Há poucas semanas estreou também na Amazon O Amor de Sylvie, outro tipo de drama de época (neste caso, situado entre o final da década de 1950 e o início da de 1960) com atores negros. Tudo no filme de Eugene Ashe é intencionalmente retrô, do penteado de Tessa Thompson até as engrenagens da trama, às vezes um tanto ingênuas e esquemáticas. Dá a impressão de que o diretor, mais do que fazer um filme de 2021 ambientado em 1957, queria fazer um filme que deveria ter estreado em 1957, protagonizado por algumas divas afro-americanas, como Dorothy Dandridge e Diahann Carroll, mas não estreou porque Hollywood operava com códigos racistas e na indústria não se acreditava que um drama romântico de alta tensão pudesse funcionar com atores negros. Ashe usou como um de seus pontos de referência Paris Vive à Noite, um filme de 1961 no qual Sidney Poitier e Diahann Carroll se apaixonam na capital francesa, mas têm de compartilhar a tela com um casal branco, Paul Newman e Joanne Woodward. “O Amor de Sylvie oferece uma história alternativa de Hollywood, um filme de um cineasta negro sobre pessoas negras lidando com conflitos familiares, romance e trabalho como pessoas brancas, juntamente com os problemas inevitáveis que derivam do racismo por culpa da lei das convenções”, assinala Richard Brody em sua crítica para a The New Yorker. No filme, por exemplo, aparece o movimento pelos direitos civis, mas de forma muito tangencial, e o conflito principal, o de uma mulher, outro “bom partido”, que se debate entre um namorado formal de boa posição e um músico de jazz de futuro incerto, poderia ser transferido para qualquer outro cenário.

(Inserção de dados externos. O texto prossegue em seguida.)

(* ===== verification/FuelGaugeSpec.v ===== *)
(** Theorems about the configuration of the fuel gauge (FuelGauge.v), on a system
    that keeps its files. *)
From S2P Require Import Prelude FuelGauge.

(** * Calls *)

(** The calls that change no file. *)
Definition reads (c : gcall) : bool :=
  match c with G_write _ _ | G_creat _ => false | _ => true end.

(** [h'] continues [h] without changing any file. *)
Definition calm (h h' : list gcall) : Prop :=
  exists k, h' = k ++ h /\ Forall (fun c => reads c = true) k.

(** The data written to the file [p], oldest first. *)
Definition written_to (p : list Z) (h : list gcall) : list (list Z) :=
  omap (fun c => match c with G_write q d => if bool_decide (q = p) then Some d else None | _ => None end)
    (rev h).

(** The content of the files after the calls [h], all on files that held [disk]. *)
Fixpoint file_at (disk : list Z -> option (list Z)) (h : list gcall) (p : list Z) : option (list Z) :=
  match h with
  | [] => disk p
  | G_write q d :: h' =>
      if bool_decide (q = p) then Some (d ++ drop (length d) (default [] (file_at disk h' p)))
      else file_at disk h' p
  | G_creat q :: h' =>
      if bool_decide (q = p) then Some (default [] (file_at disk h' p)) else file_at disk h' p
  | _ :: h' => file_at disk h' p
  end.

(** A system with the files [disk], whose power supplies are [dir]. *)
Class Disk `{Gauge} (disk : list Z -> option (list Z)) (dir : list (list Z)) : Prop := {
  dk_open h p : g_answer h (G_open p) = if file_at disk h p is Some _ then None else Some 2%positive;
  dk_open_w h p : g_answer h (G_open_w p) = if file_at disk h p is Some _ then None else Some 2%positive;
  dk_creat h p : g_answer h (G_creat p) = None;
  dk_read h p n c : file_at disk h p = Some c -> g_answer h (G_read p n) = inr (take (Z.to_nat n) c);
  dk_write h p d : g_answer h (G_write p d) = inr (Z.of_nat (length d));
  dk_dir h : g_answer h (G_opendir POWER_SUPPLY_PATH) = inr dir;
  dk_malloc h n : g_answer h (G_malloc n) = true;
  dk_uninit h n : length (g_answer h (G_uninit n)) = n }.

Lemma calm_refl h : calm h h.
Proof. by exists []. Qed.

Lemma calm_cons c h h' : reads c = true -> calm h h' -> calm h (c :: h').
Proof. intros Hc (k & -> & Hk). exists (c :: k). split; [done|by constructor]. Qed.

Lemma calm_trans h1 h2 h3 : calm h1 h2 -> calm h2 h3 -> calm h1 h3.
Proof.
  intros (k & -> & Hk) (k' & -> & Hk'). exists (k' ++ k). rewrite app_assoc.
  split; [done|by apply Forall_app].
Qed.

Lemma calm_file disk h h' p : calm h h' -> file_at disk h' p = file_at disk h p.
Proof.
  intros (k & -> & Hk). induction Hk as [|c k Hc _ IH]; [done|]. by destruct c.
Qed.

Lemma calm_written p h h' : calm h h' -> written_to p h' = written_to p h.
Proof.
  intros (k & -> & Hk). unfold written_to. induction Hk as [|c k Hc _ IH]; [done|].
  cbn [app rev]. rewrite omap_app, IH. destruct c; try done; by rewrite app_nil_r.
Qed.

Create HintDb calm discriminated.
#[export] Hint Resolve calm_refl calm_cons calm_trans : calm.

(** Steps through a call. *)
Ltac g_call :=
  apply wp_bind;
  lazymatch goal with
  | |- wp ?X (sys ?c) ?Q ?s ?h =>
      change (wp X (sys c) Q s h) with (Q (g_answer h c) s (c :: h)); cbv beta
  end.

Ltac calm := repeat first [assumption | apply calm_refl | apply calm_cons; [done|]].

(** * Bytes *)

Lemma u16_le16 off z l : (off + 2 <= length l)%nat -> 0 <= z < 2 ^ 16 -> u16 off (put_at off (le16 z) l) = z.
Proof.
  intros Hl Hz. unfold u16, put_at, le16. assert (Ht : length (take off l) = off) by (rewrite length_take; lia).
  rewrite !(lookup_app_r (take off l)) by lia. rewrite Ht, Nat.sub_diag. replace (off + 1 - off)%nat with 1%nat by lia.
  cbn. rewrite (Z.mod_small (z / 256)) by (split; [apply Z.div_pos; lia|apply Z.div_lt_upper_bound; lia]).
  rewrite Z.mod_small by (pose proof (Z.div_mod z 256); pose proof (Z.mod_pos_bound z 256); lia).
  pose proof (Z.div_mod z 256). lia.
Qed.

Lemma length_put off l buf : (off + length l <= length buf)%nat -> length (put_at off l buf) = length buf.
Proof. intros. unfold put_at. rewrite !length_app, length_take, length_drop. lia. Qed.

Lemma lookup_put_other off l buf i : (i < off \/ off + length l <= i)%nat -> (off + length l <= length buf)%nat ->
  put_at off l buf !! i = buf !! i.
Proof.
  intros Hi Hl. unfold put_at. assert (Ht : length (take off buf) = off) by (rewrite length_take; lia).
  destruct Hi as [Hi|Hi].
  - rewrite lookup_app_l by lia. rewrite lookup_take_lt by lia. done.
  - rewrite lookup_app_r by lia. rewrite lookup_app_r by lia. rewrite lookup_drop, Ht. f_equal. lia.
Qed.

Lemma u16_put_other o off l buf : (o + 2 <= off \/ off + length l <= o)%nat -> (off + length l <= length buf)%nat ->
  u16 o (put_at off l buf) = u16 o buf.
Proof. intros Ho Hl. unfold u16. by rewrite !lookup_put_other by lia. Qed.

Lemma take_put n off l buf : (n <= off)%nat -> (off <= length buf)%nat -> take n (put_at off l buf) = take n buf.
Proof.
  intros Hn Hl. unfold put_at. rewrite take_app_le by (rewrite length_take; lia).
  rewrite take_take. by rewrite Nat.min_l.
Qed.

Lemma u16_range off l : 0 <= u16 off l < 2 ^ 16.
Proof. apply Z.mod_pos_bound. lia. Qed.

Lemma checksum_range l n : 0 <= checksum l n < 2 ^ 16.
Proof. apply Z.mod_pos_bound. lia. Qed.

(** [checksum] is the sum of the bytes modulo 2^16. *)
Lemma checksum_sum l n : checksum l n = foldr Z.add 0 (take n l) mod 2 ^ 16.
Proof.
  unfold checksum, uint16. generalize (take n l). clear l n. intros l.
  assert (Hf : forall a, fold_left (fun s d => int16 (s + d)) l a mod 2 ^ 16 = (a + foldr Z.add 0 l) mod 2 ^ 16).
  { induction l as [|x l IH]; intros a; cbn [fold_left foldr]; [f_equal; lia|].
    rewrite IH. pose proof (Z.div_mod (a + x + 2 ^ 15) (2 ^ 16) ltac:(lia)) as E.
    rewrite <- (Z.mod_add (a + (x + foldr Z.add 0 l)) (- ((a + x + 2 ^ 15) / 2 ^ 16)) (2 ^ 16)) by lia.
    f_equal. unfold int16. lia. }
  by rewrite Hf.
Qed.

Lemma cstr_take l n : (length (cstr l) <= n)%nat -> cstr (take n l) = cstr l.
Proof.
  revert n. induction l as [|c l IH]; intros [|n]; cbn; [done..| |].
  - destruct (c =? 0); [done|]. cbn. lia.
  - destruct (c =? 0); [done|]. cbn. intros. by rewrite IH by lia.
Qed.

Lemma strncmp_spec n a b : (n <= length a)%nat -> (n <= length b)%nat \/ terminated b = true ->
  strncmp_eq n a b = Some (bool_decide (cstr (take n a) = cstr (take n b))).
Proof.
  revert a b. induction n as [|n IH]; intros a b Ha Hb; [by rewrite bool_decide_eq_true_2|].
  destruct a as [|x a]; [cbn in Ha; lia|].
  destruct b as [|y b]; [destruct Hb as [Hb|]; [cbn in Hb; lia|done]|].
  cbn [strncmp_eq take cstr]. destruct (Z.eqb_spec x y) as [<-|Hxy].
  - destruct (Z.eqb_spec x 0) as [->|Hx]; [by rewrite bool_decide_eq_true_2|].
    rewrite IH.
    + f_equal. apply bool_decide_ext. split; [by intros ->|by intros [= ->]].
    + cbn in Ha. lia.
    + destruct Hb as [Hb|Hb]; [left; cbn in Hb; lia|right].
      unfold terminated in *. cbn [existsb] in Hb. by rewrite (proj2 (Z.eqb_neq 0 x)) in Hb by lia.
  - f_equal. symmetry. apply bool_decide_eq_false_2.
    destruct (Z.eqb_spec x 0), (Z.eqb_spec y 0); try done; subst; try done. by intros [= ? _].
Qed.

(** * The battery of a system *)

(** What is read of a file in one go. *)
Definition read_of (w : list Z -> option (list Z)) (p : list Z) (n : nat) : Z + list Z :=
  match w p with
  | None => inl ENOENT
  | Some c => if (length c <? n)%nat then inl ENODATA else inr (take n c)
  end.

(** The first battery of [dir] is [name]: each entry before it has a type, which
    is not that of a battery. *)
Definition typed (w : list Z -> option (list Z)) (e k : list Z) : Prop :=
  w (attr_path e (bytes "type")) = Some (k ++ [10]) /\ (length k < 20)%nat.

Record battery (w : list Z -> option (list Z)) (dir : list (list Z)) (name : list Z) : Prop := {
  ba_type : typed w name (bytes "Battery");
  ba_name : dot name = false /\ (length name <= 255)%nat;
  ba_first : exists pre post, dir = pre ++ name :: post /\
    Forall (fun e => dot e = true \/ exists k, typed w e k /\ cstr k <> bytes "Battery") pre }.

Section disk.
Context `{Disk}.

Lemma read_exactly_wp p n (s : bool) h :
  wp False (read_exactly p (Z.of_nat n))
    (fun r s' h' => r = read_of (file_at disk h) p n /\ s' = s /\ calm h h') s h.
Proof.
  unfold read_exactly, read_of. g_call. rewrite dk_open.
  destruct (file_at disk h p) as [c|] eqn:E; [|split; [done|split; [done|calm]]].
  g_call. rewrite (dk_read _ _ _ c) by done. g_call. rewrite Nat2Z.id.
  split; [|split; [done|calm]]. rewrite length_take.
  destruct (Nat.ltb_spec (length c) n).
  - by rewrite (proj2 (Z.eqb_neq _ _)) by lia.
  - by rewrite (proj2 (Z.eqb_eq _ _)) by lia.
Qed.

Lemma cstr_app_zero k e : cstr (k ++ 0 :: e) = cstr k.
Proof. induction k as [|c k IH]; cbn; [done|]. destruct (c =? 0); [done|]. by rewrite IH. Qed.

(** The end of a line is cut. *)
Lemma chomp_line k old c d : k ++ [10] = c :: d -> (length k < 20)%nat -> length old = 20%nat ->
  let buf := chomp (length (c :: d)) ((c :: d) ++ drop (length (c :: d)) old) in
  cstr buf = cstr k /\ length buf = 20%nat.
Proof.
  intros <- Hk Ho. unfold chomp. rewrite length_app. cbn [length].
  replace (length k + 1 - 1)%nat with (length k) by lia.
  rewrite <- app_assoc. rewrite lookup_app_r, Nat.sub_diag by lia. cbn [lookup app list_lookup].
  rewrite bool_decide_eq_true_2 by done.
  rewrite insert_app_r_alt, Nat.sub_diag by lia. cbn [insert list_insert app]. split.
  - apply cstr_app_zero.
  - rewrite length_app. cbn [length]. rewrite length_drop. lia.
Qed.

Lemma ps_loop_wp pre name post buf s h :
  typed (file_at disk h) name (bytes "Battery") -> dot name = false -> (length name <= 255)%nat ->
  Forall (fun e => dot e = true \/ exists k, typed (file_at disk h) e k /\ cstr k <> bytes "Battery") pre ->
  length buf = 20%nat ->
  wp False (ps_name_loop (pre ++ name :: post) buf)
    (fun r s' h' => r = inr name /\ s' = s || contains (bytes "dollar") name /\ calm h h') s h.
Proof.
  intros [Ht _] Hd Hn Hpre. revert buf h Ht Hpre. induction pre as [|e pre IH]; intros buf h Ht Hpre Hb.
  - cbn [app ps_name_loop]. rewrite Hd. g_call. rewrite dk_open, Ht. g_call.
    rewrite (dk_read _ _ _ (bytes "Battery" ++ [10])) by exact Ht. rewrite take_ge by (cbn; lia).
    g_call. destruct (bytes "Battery" ++ [10]) as [|c d] eqn:E; [done|].
    destruct (chomp_line (bytes "Battery") buf c d E ltac:(cbn; lia) Hb) as [Hc _]. cbn zeta in Hc.
    cbn [app] in Hc |- *. rewrite Hc.
    rewrite bool_decide_eq_true_2 by done.
    assert (Hi : in_buffer PATH_MAX name = name).
    { unfold in_buffer. apply take_ge. unfold PATH_MAX. lia. }
    destruct (contains (bytes "dollar") name); cbn [when].
    + apply wp_bind, wp_modify. g_call. rewrite Hi, orb_true_r. split; [done|split; [done|calm]].
    + apply wp_bind, wp_ret. g_call. rewrite Hi, orb_false_r. split; [done|split; [done|calm]].
  - apply Forall_cons_1 in Hpre as [He Hpre]. cbn [app ps_name_loop].
    destruct (dot e) eqn:Ed; [by apply IH|].
    destruct He as [|(k & [Hk Hlen] & Hne)]; [done|].
    g_call. rewrite dk_open, Hk. g_call. rewrite (dk_read _ _ _ (k ++ [10])) by exact Hk. rewrite take_ge by (rewrite length_app; cbn; lia).
    g_call. destruct (k ++ [10]) as [|c d] eqn:E; [by destruct k|].
    destruct (chomp_line k buf c d E Hlen Hb) as [Hc Hb']. cbn [app] in Hc, Hb' |- *. rewrite Hc.
    rewrite bool_decide_eq_false_2 by done.
    eapply wp_mono; [apply IH; done|]. cbv beta.
    intros r s' h' (-> & -> & Hcalm). split; [done|split; [done|]].
    eapply calm_trans; [|exact Hcalm]. calm.
Qed.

É interessante constatar que tanto em Bridgerton como em O Amor de Sylvie o vestuário, e a forma como se decidiu abordá-lo, está repleto de significado. Para a série da Netflix, a equipe da produtora Shondaland decretou uma política de “cabeça descoberta”. Não queria que nenhuma atriz usasse os chapéus geralmente associados às adaptações de Jane Austen. Em vez disso, optou por roupas exageradas, opulentas e coloridas, principalmente para a rainha. É uma forma de dizer: “Muitas vezes, na ficção de época, vemos atrizes negras vestindo farrapos. Vamos para o extremo oposto”. No filme de Ashe, que transcorre no Harlem e tem um desenho de produção intencionalmente “bonito”, muito mais idealizado do que realista, a ideia também foi dar ao personagem de Thompson o tipo de guarda-roupa ao qual Grace Kelly e Audrey Hepburn tinham acesso nas telas. “Eu quis que parecesse que Edith Head tinha trabalhado no filme”, disse a diretora de figurino Phoenix Mellow, citando a lendária figurinista de Um Corpo que Cai, A Malvada e Janela Indiscreta. Para isso, utilizou um Chanel autêntico em uma cena-chave do filme e criou conjuntos com referências explícitas a Sabrina e Nosso Amor de Ontem. Revestir a história é outra maneira de reescrevê-la.